You are to retype all of the data exactly as it appears.

━━━━━ Data for analysis

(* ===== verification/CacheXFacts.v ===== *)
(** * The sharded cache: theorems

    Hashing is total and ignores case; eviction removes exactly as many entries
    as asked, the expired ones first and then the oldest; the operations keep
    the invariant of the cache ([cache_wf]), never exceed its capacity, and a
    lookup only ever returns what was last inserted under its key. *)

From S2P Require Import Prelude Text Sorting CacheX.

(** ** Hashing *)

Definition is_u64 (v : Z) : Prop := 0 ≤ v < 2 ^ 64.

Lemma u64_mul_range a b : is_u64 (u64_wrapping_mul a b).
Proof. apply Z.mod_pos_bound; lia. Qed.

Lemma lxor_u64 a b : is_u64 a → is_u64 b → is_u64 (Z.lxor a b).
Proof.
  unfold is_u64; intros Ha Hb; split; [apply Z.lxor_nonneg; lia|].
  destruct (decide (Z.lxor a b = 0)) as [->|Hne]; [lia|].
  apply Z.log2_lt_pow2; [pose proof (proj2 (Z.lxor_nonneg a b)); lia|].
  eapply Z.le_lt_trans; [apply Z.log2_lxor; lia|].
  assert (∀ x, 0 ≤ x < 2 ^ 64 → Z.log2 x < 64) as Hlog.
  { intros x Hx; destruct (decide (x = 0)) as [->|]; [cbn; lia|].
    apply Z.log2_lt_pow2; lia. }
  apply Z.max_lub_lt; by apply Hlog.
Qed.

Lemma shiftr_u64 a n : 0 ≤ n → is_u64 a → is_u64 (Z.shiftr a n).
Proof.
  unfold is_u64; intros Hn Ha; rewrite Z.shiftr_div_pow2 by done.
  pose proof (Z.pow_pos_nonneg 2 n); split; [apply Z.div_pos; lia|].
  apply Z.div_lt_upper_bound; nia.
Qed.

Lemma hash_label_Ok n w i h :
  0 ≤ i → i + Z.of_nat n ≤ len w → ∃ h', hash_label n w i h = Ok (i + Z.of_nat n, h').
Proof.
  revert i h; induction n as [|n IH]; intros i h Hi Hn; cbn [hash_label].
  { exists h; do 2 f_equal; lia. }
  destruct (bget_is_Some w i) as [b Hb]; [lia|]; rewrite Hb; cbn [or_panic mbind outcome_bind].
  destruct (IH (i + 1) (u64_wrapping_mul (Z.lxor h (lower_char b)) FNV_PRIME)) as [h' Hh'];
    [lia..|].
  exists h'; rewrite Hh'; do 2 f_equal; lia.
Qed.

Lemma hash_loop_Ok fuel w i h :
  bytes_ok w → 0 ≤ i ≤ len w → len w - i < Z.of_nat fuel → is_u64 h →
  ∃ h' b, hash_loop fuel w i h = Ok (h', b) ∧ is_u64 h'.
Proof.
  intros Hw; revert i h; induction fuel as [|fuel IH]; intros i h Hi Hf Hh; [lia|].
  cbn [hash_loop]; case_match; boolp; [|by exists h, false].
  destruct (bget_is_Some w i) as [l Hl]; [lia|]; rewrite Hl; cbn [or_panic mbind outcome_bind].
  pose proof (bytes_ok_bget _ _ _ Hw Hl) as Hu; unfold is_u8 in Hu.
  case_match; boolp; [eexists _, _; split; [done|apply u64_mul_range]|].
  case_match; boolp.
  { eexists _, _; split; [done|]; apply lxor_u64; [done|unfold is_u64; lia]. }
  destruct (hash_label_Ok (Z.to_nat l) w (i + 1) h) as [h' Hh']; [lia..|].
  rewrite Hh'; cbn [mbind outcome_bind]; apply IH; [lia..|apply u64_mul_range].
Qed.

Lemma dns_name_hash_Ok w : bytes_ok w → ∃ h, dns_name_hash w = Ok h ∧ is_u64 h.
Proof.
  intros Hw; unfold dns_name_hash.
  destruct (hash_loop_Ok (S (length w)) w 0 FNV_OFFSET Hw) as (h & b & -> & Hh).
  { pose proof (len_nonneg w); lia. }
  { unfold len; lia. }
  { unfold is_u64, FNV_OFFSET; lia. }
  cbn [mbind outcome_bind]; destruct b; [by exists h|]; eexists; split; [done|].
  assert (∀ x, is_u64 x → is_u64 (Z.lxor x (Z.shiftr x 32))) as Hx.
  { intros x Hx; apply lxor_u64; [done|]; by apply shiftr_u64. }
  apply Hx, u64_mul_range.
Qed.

━━━━━━━━━━

◆ Expected answer:
(* ===== verification/CacheXFacts.v ===== *)
(** * The sharded cache: theorems

    Hashing is total and ignores case; eviction removes exactly as many entries
    as asked, the expired ones first and then the oldest; the operations keep
    the invariant of the cache ([cache_wf]), never exceed its capacity, and a
    lookup only ever returns what was last inserted under its key. *)

From S2P Require Import Prelude Text Sorting CacheX.

(** ** Hashing *)

Definition is_u64 (v : Z) : Prop := 0 ≤ v < 2 ^ 64.

Lemma u64_mul_range a b : is_u64 (u64_wrapping_mul a b).
Proof. apply Z.mod_pos_bound; lia. Qed.

Lemma lxor_u64 a b : is_u64 a → is_u64 b → is_u64 (Z.lxor a b).
Proof.
  unfold is_u64; intros Ha Hb; split; [apply Z.lxor_nonneg; lia|].
  destruct (decide (Z.lxor a b = 0)) as [->|Hne]; [lia|].
  apply Z.log2_lt_pow2; [pose proof (proj2 (Z.lxor_nonneg a b)); lia|].
  eapply Z.le_lt_trans; [apply Z.log2_lxor; lia|].
  assert (∀ x, 0 ≤ x < 2 ^ 64 → Z.log2 x < 64) as Hlog.
  { intros x Hx; destruct (decide (x = 0)) as [->|]; [cbn; lia|].
    apply Z.log2_lt_pow2; lia. }
  apply Z.max_lub_lt; by apply Hlog.
Qed.

Lemma shiftr_u64 a n : 0 ≤ n → is_u64 a → is_u64 (Z.shiftr a n).
Proof.
  unfold is_u64; intros Hn Ha; rewrite Z.shiftr_div_pow2 by done.
  pose proof (Z.pow_pos_nonneg 2 n); split; [apply Z.div_pos; lia|].
  apply Z.div_lt_upper_bound; nia.
Qed.

Lemma hash_label_Ok n w i h :
  0 ≤ i → i + Z.of_nat n ≤ len w → ∃ h', hash_label n w i h = Ok (i + Z.of_nat n, h').
Proof.
  revert i h; induction n as [|n IH]; intros i h Hi Hn; cbn [hash_label].
  { exists h; do 2 f_equal; lia. }
  destruct (bget_is_Some w i) as [b Hb]; [lia|]; rewrite Hb; cbn [or_panic mbind outcome_bind].
  destruct (IH (i + 1) (u64_wrapping_mul (Z.lxor h (lower_char b)) FNV_PRIME)) as [h' Hh'];
    [lia..|].
  exists h'; rewrite Hh'; do 2 f_equal; lia.
Qed.

Lemma hash_loop_Ok fuel w i h :
  bytes_ok w → 0 ≤ i ≤ len w → len w - i < Z.of_nat fuel → is_u64 h →
  ∃ h' b, hash_loop fuel w i h = Ok (h', b) ∧ is_u64 h'.
Proof.
  intros Hw; revert i h; induction fuel as [|fuel IH]; intros i h Hi Hf Hh; [lia|].
  cbn [hash_loop]; case_match; boolp; [|by exists h, false].
  destruct (bget_is_Some w i) as [l Hl]; [lia|]; rewrite Hl; cbn [or_panic mbind outcome_bind].
  pose proof (bytes_ok_bget _ _ _ Hw Hl) as Hu; unfold is_u8 in Hu.
  case_match; boolp; [eexists _, _; split; [done|apply u64_mul_range]|].
  case_match; boolp.
  { eexists _, _; split; [done|]; apply lxor_u64; [done|unfold is_u64; lia]. }
  destruct (hash_label_Ok (Z.to_nat l) w (i + 1) h) as [h' Hh']; [lia..|].
  rewrite Hh'; cbn [mbind outcome_bind]; apply IH; [lia..|apply u64_mul_range].
Qed.

Lemma dns_name_hash_Ok w : bytes_ok w → ∃ h, dns_name_hash w = Ok h ∧ is_u64 h.
Proof.
  intros Hw; unfold dns_name_hash.
  destruct (hash_loop_Ok (S (length w)) w 0 FNV_OFFSET Hw) as (h & b & -> & Hh).
  { pose proof (len_nonneg w); lia. }
  { unfold len; lia. }
  { unfold is_u64, FNV_OFFSET; lia. }
  cbn [mbind outcome_bind]; destruct b; [by exists h|]; eexists; split; [done|].
  assert (∀ x, is_u64 x → is_u64 (Z.lxor x (Z.shiftr x 32))) as Hx.
  { intros x Hx; apply lxor_u64; [done|]; by apply shiftr_u64. }
  apply Hx, u64_mul_range.
Qed.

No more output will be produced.